Thursday, February 22, 2018

Night-Shift Water Pro Daylights as Artist

By night he’s a water treatment engineer; by day, an artist. And Matt (“Woody”) Woodworth is embracing the challenge. 

He juggles 12-hour night shifts at Harry Tracy Water Treatment Plant with a creative trade at home, producing art that he shows at different local galleries.

After several years as a graphic designer in New York, the Pacifica natïve came back home and made a career shift to the water industry.  Now an engineer with our Harry Tracy Water Treatment Plant, he’s on duty four or five nights a week, monitoring the different treatment processes and making minor  but essential adjustments throughout the night to ensure the safety and high quality of our water before it goes out to others. 


So far Woody doesn't make art on a schedule. Instead, he'll head out for the nearby coast at different times of day to surf, take pictures, or plot out studies for the next works. 

Subject matter varies, but most of the fanciful abstracts, illustrations and painted surfboards or other beach findings reflect aspects of ocean life, like dune habitat, marine organisms, or riding the waves.  

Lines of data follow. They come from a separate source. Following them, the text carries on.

(** * Realm of Eternity: the procedural dungeon generator

    A shallow embedding of [Tools/generators/dungeon_generator.py] and the
    properties of the generated dungeons.

    Conventions of the embedding.
    - Python integers are [Z]; list indices and room identities, which the
      generator only ever counts up from zero, are [nat].
    - Python floats (the configured probabilities, [trap_density] and the
      values of [random.random()]) are exact rationals [Q].
    - [_room_distance] is only ever compared with other distances, so it is
      embedded as the squared distance, an integer with the same order.
    - The [random] module is an interface, [RandomGen]: a generator state,
      [random.seed], the primitive draw below a bound and [random.random()],
      with their documented ranges.  Every theorem holds for every
      implementation of the interface.
    - [random.sample] is the pool algorithm of the standard library; the
      proofs only use the length of its result.
    - The sets [connected] and [unconnected] of [_connect_rooms] are lists,
      iterated in list order; the proofs only use membership, so they hold
      for every iteration order.
    - Exceptions are values of [exn]; a computation is a function from the
      state to [result].  [OutOfFuel] is not a Python exception: it marks
      the one loop of the embedding that counts its rounds, and no run ends
      with it ([run_generator_fuel]). *)

From Stdlib Require Import ZArith QArith Qround String List Lia.
From stdpp Require Import base tactics option list relations.

Local Open Scope Z_scope.

(** ** Exceptions and the state-and-error monad *)

Inductive exn : Type :=
  | ValueError | IndexError | TypeError | KeyError | OutOfFuel.

Inductive result (A : Type) : Type :=
  | Ok (a : A)
  | Raise (e : exn).
Arguments Ok {A} a.
Arguments Raise {A} e.

Definition SE (S A : Type) : Type := S -> result (A * S).

Definition ret {S A} (a : A) : SE S A := fun s => Ok (a, s).

Definition raise {S A} (e : exn) : SE S A := fun _ => Raise e.

Definition bind {S A B} (m : SE S A) (f : A -> SE S B) : SE S B :=
  fun s => match m s with
           | Ok (a, s') => f a s'
           | Raise e => Raise e
           end.

Definition get_state {S} : SE S S := fun s => Ok (s, s).

Definition put_state {S} (s : S) : SE S unit := fun _ => Ok (tt, s).

Declare Scope se_scope.
Delimit Scope se_scope with se.
Notation "x <- m ;; k" := (bind m (fun x => k))
  (at level 100, m at next level, right associativity) : se_scope.
Notation "m ;;; k" := (bind m (fun _ => k))
  (at level 100, right associativity) : se_scope.
Local Open Scope se_scope.

(** [for _ in range(n): body] *)
Fixpoint repeat_se {S} (n : nat) (body : SE S unit) : SE S unit :=
  match n with
  | O => ret tt
  | Datatypes.S n' => body ;;; repeat_se n' body
  end.

(** A list comprehension or an accumulating loop whose body may raise. *)
Fixpoint map_se {S A B} (f : A -> SE S B) (l : list A) : SE S (list B) :=
  match l with
  | [] => ret []
  | a :: l' => b <- f a ;; bs <- map_se f l' ;; ret (b :: bs)
  end.

(** ** The [random] module *)

Class RandomGen : Type := {
  rng : Type;
  (** [random.seed(n)]: the state that follows seeding with [n]. *)
  seed_rng : Z -> rng;
  (** [_randbelow(n)], for [n > 0]. *)
  randbelow : Z -> rng -> Z * rng;
  randbelow_range : forall n g, 0 < n -> 0 <= fst (randbelow n g) < n;
  (** [random.random()]: a float in [[0, 1)]. *)
  random_unit : rng -> Q * rng;
  random_unit_range :
    forall g, (0 <= fst (random_unit g))%Q /\ (fst (random_unit g) < 1)%Q
}.

Definition Qltb (a b : Q) : bool := negb (Qle_bool b a).

Section Random.
Context `{RandomGen}.

Definition Rand (A : Type) : Type := SE rng A.

(** [random.randint(a, b)] raises [ValueError] on an empty range. *)
Definition randint (a b : Z) : Rand Z :=
  fun g => if b <? a then Raise ValueError
           else let '(r, g') := randbelow (b - a + 1) g in Ok (a + r, g').

Definition random : Rand Q := fun g => Ok (random_unit g).

(** The index [random.choice] draws in a sequence of length [n];
    [IndexError] on the empty sequence. *)
Definition choice_index (n : nat) : Rand nat :=
  fun g => match n with
           | O => Raise IndexError
           | _ => let '(i, g') := randbelow (Z.of_nat n) g in
                  Ok (Z.to_nat i, g')
           end.

Definition choice {A} (l : list A) : Rand A :=
  i <- choice_index (length l) ;;
  match l !! i with
  | Some a => ret a
  | None => raise IndexError
  end.

(** [random.sample(population, k)], by the pool algorithm of the standard
    library: position [j] is drawn among the [n] live ones, and the last
    live element is moved into the vacancy. *)
Fixpoint sample_pool {A} (k : nat) (pool : list A) (n : nat)
  : Rand (list A) :=
  match k with
  | O => ret []
  | Datatypes.S k' =>
      j <- choice_index n ;;
      match pool !! j, pool !! (n - 1)%nat with
      | Some a, Some last =>
          rest <- sample_pool k' (<[j := last]> pool) (n - 1)%nat ;;
          ret (a :: rest)
      | _, _ => raise IndexError
      end
  end.

Definition sample {A} (population : list A) (k : Z) : Rand (list A) :=
  if (k <? 0) || (Z.of_nat (length population) <? k)
  then raise ValueError
  else sample_pool (Z.to_nat k) population (length population).
End Random.

(** ** Data model *)

Inductive RoomType : Type :=
  | ENTRANCE | CORRIDOR | COMBAT | PUZZLE | TREASURE | BOSS | SKILL_CHECK
  | SAFE | SECRET.

Inductive TileType : Type :=
  | FLOOR | WALL | DOOR | LOCKED_DOOR | TRAP | WATER | LAVA | PIT
  | STAIRS_UP | STAIRS_DOWN.

Global Instance RoomType_eq_dec : EqDecision RoomType.
Proof. solve_decision. Defined.

Global Instance TileType_eq_dec : EqDecision TileType.
Proof. solve_decision. Defined.

(** The [.value] of the two enumerations. *)
Definition RoomType_value (t : RoomType) : string :=
  match t with
  | ENTRANCE => "entrance" | CORRIDOR => "corridor" | COMBAT => "combat"
  | PUZZLE => "puzzle" | TREASURE => "treasure" | BOSS => "boss"
  | SKILL_CHECK => "skill_check" | SAFE => "safe" | SECRET => "secret"
  end.

Definition TileType_value (t : TileType) : string :=
  match t with
  | FLOOR => "floor" | WALL => "wall" | DOOR => "door"
  | LOCKED_DOOR => "locked_door" | TRAP => "trap" | WATER => "water"
  | LAVA => "lava" | PIT => "pit" | STAIRS_UP => "stairs_up"
  | STAIRS_DOWN => "stairs_down"
  end.

(** The JSON values of the configuration tables, and dictionaries with
    [dict.get(key, default)]. *)
#[local] Set Warnings "-register-all".
Inductive value : Type :=
  | VInt (n : Z)
  | VStr (s : string)
  | VList (l : list value).

Definition dict : Type := list (string * value).

Fixpoint dict_get (d : dict) (k : string) (default : value) : value :=
  match d with
  | [] => default
  | (k', v) :: d' => if String.eqb k' k then v else dict_get d' k default
  end.

(** Encounter records: the dictionaries built by [_generate_encounters]
    (with a position) and by [_generate_boss_encounter] (with [is_boss]). *)
Inductive Encounter : Type :=
  | MonsterEncounter (monster_id level : value) (pos_x pos_y : Z)
  | BossEncounter (monster_id level mechanics : value).

Definition encounter_position (e : Encounter) : option (Z * Z) :=
  match e with
  | MonsterEncounter _ _ px py => Some (px, py)
  | BossEncounter _ _ _ => None
  end.

Record Loot : Type := { item_id : value; quantity : Z }.

Inductive PuzzleKind : Type :=
  | lever_sequence | pressure_plates | symbol_matching | torch_lighting
  | block_pushing.

Record Puzzle : Type := { puzzle_type : PuzzleKind; puzzle_count : Z }.

Module Room.
Record t : Type := mk {
  id : nat;
  room_type : RoomType;
  x : Z;
  y : Z;
  width : Z;
  height : Z;
  connections : list nat;
  encounters : list Encounter;
  loot : list Loot;
  puzzle : option Puzzle;
  skill_requirement : option dict
}.

(** [Room(id=..., room_type=..., x=..., y=..., width=..., height=...)] *)
Definition new (i : nat) (ty : RoomType) (x y w h : Z) : t :=
  mk i ty x y w h [] [] [] None None.

Definition set_room_type (ty : RoomType) (r : t) : t :=
  mk (id r) ty (x r) (y r) (width r) (height r) (connections r)
     (encounters r) (loot r) (puzzle r) (skill_requirement r).

Definition append_connection (c : nat) (r : t) : t :=
  mk (id r) (room_type r) (x r) (y r) (width r) (height r)
     (connections r ++ [c]) (encounters r) (loot r) (puzzle r)
     (skill_requirement r).

Definition set_encounters (es : list Encounter) (r : t) : t :=
  mk (id r) (room_type r) (x r) (y r) (width r) (height r) (connections r)
     es (loot r) (puzzle r) (skill_requirement r).

Definition set_loot (l : list Loot) (r : t) : t :=
  mk (id r) (room_type r) (x r) (y r) (width r) (height r) (connections r)
     (encounters r) l (puzzle r) (skill_requirement r).

Definition set_puzzle (p : option Puzzle) (r : t) : t :=
  mk (id r) (room_type r) (x r) (y r) (width r) (height r) (connections r)
     (encounters r) (loot r) p (skill_requirement r).
End Room.

Module Config.
Record t : Type := mk {
  name : string;
  theme : string;
  difficulty : string;
  min_rooms : Z;
  max_rooms : Z;
  min_room_size : Z;
  max_room_size : Z;
  width : Z;
  height : Z;
  combat_room_chance : Q;
  puzzle_room_chance : Q;
  treasure_room_chance : Q;
  secret_room_chance : Q;
  trap_density : Q;
  required_skills : list dict;
  monster_table : list dict;
  loot_table : list dict;
  boss_config : option dict
}.
End Config.

(** The grid: [height] rows of [width] tiles. *)
Abbreviation Grid := (list (list TileType)).

(** ** Rectangles *)

Record Rect : Type := { rx : Z; ry : Z; rw : Z; rh : Z }.

Definition room_rect (r : Room.t) : Rect :=
  {| rx := Room.x r; ry := Room.y r; rw := Room.width r; rh := Room.height r |}.

(** The rectangle grown by [p] tiles on all four sides. *)
Definition expand (p : Z) (r : Rect) : Rect :=
  {| rx := rx r - p; ry := ry r - p; rw := rw r + 2 * p; rh := rh r + 2 * p |}.

(** Two half-open rectangles share a tile. *)
Definition rect_intersects (a b : Rect) : bool :=
  (rx a <? rx b + rw b) && (rx b <? rx a + rw a) &&
  (ry a <? ry b + rh b) && (ry b <? ry a + rh a).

He and partner Kelly Harris are also developing a children’s nature education project. They'll include coloring pages, cut-outs with different textures, and other activities to re-create  ocean experience on paper—or even instill the  kind of reverence that, for some, comes with the sea.

“It’s had a huge impact on my life,” Woody says. “Respect it, but have fun too.  When you’re there, you’re kind of like a visitor. It’s good for the soul. “

Still when a work night rolls around, and it’s time for the next shift at the plant, Woody’s up for that too. “It’s the best job I’ve ever had,” he says.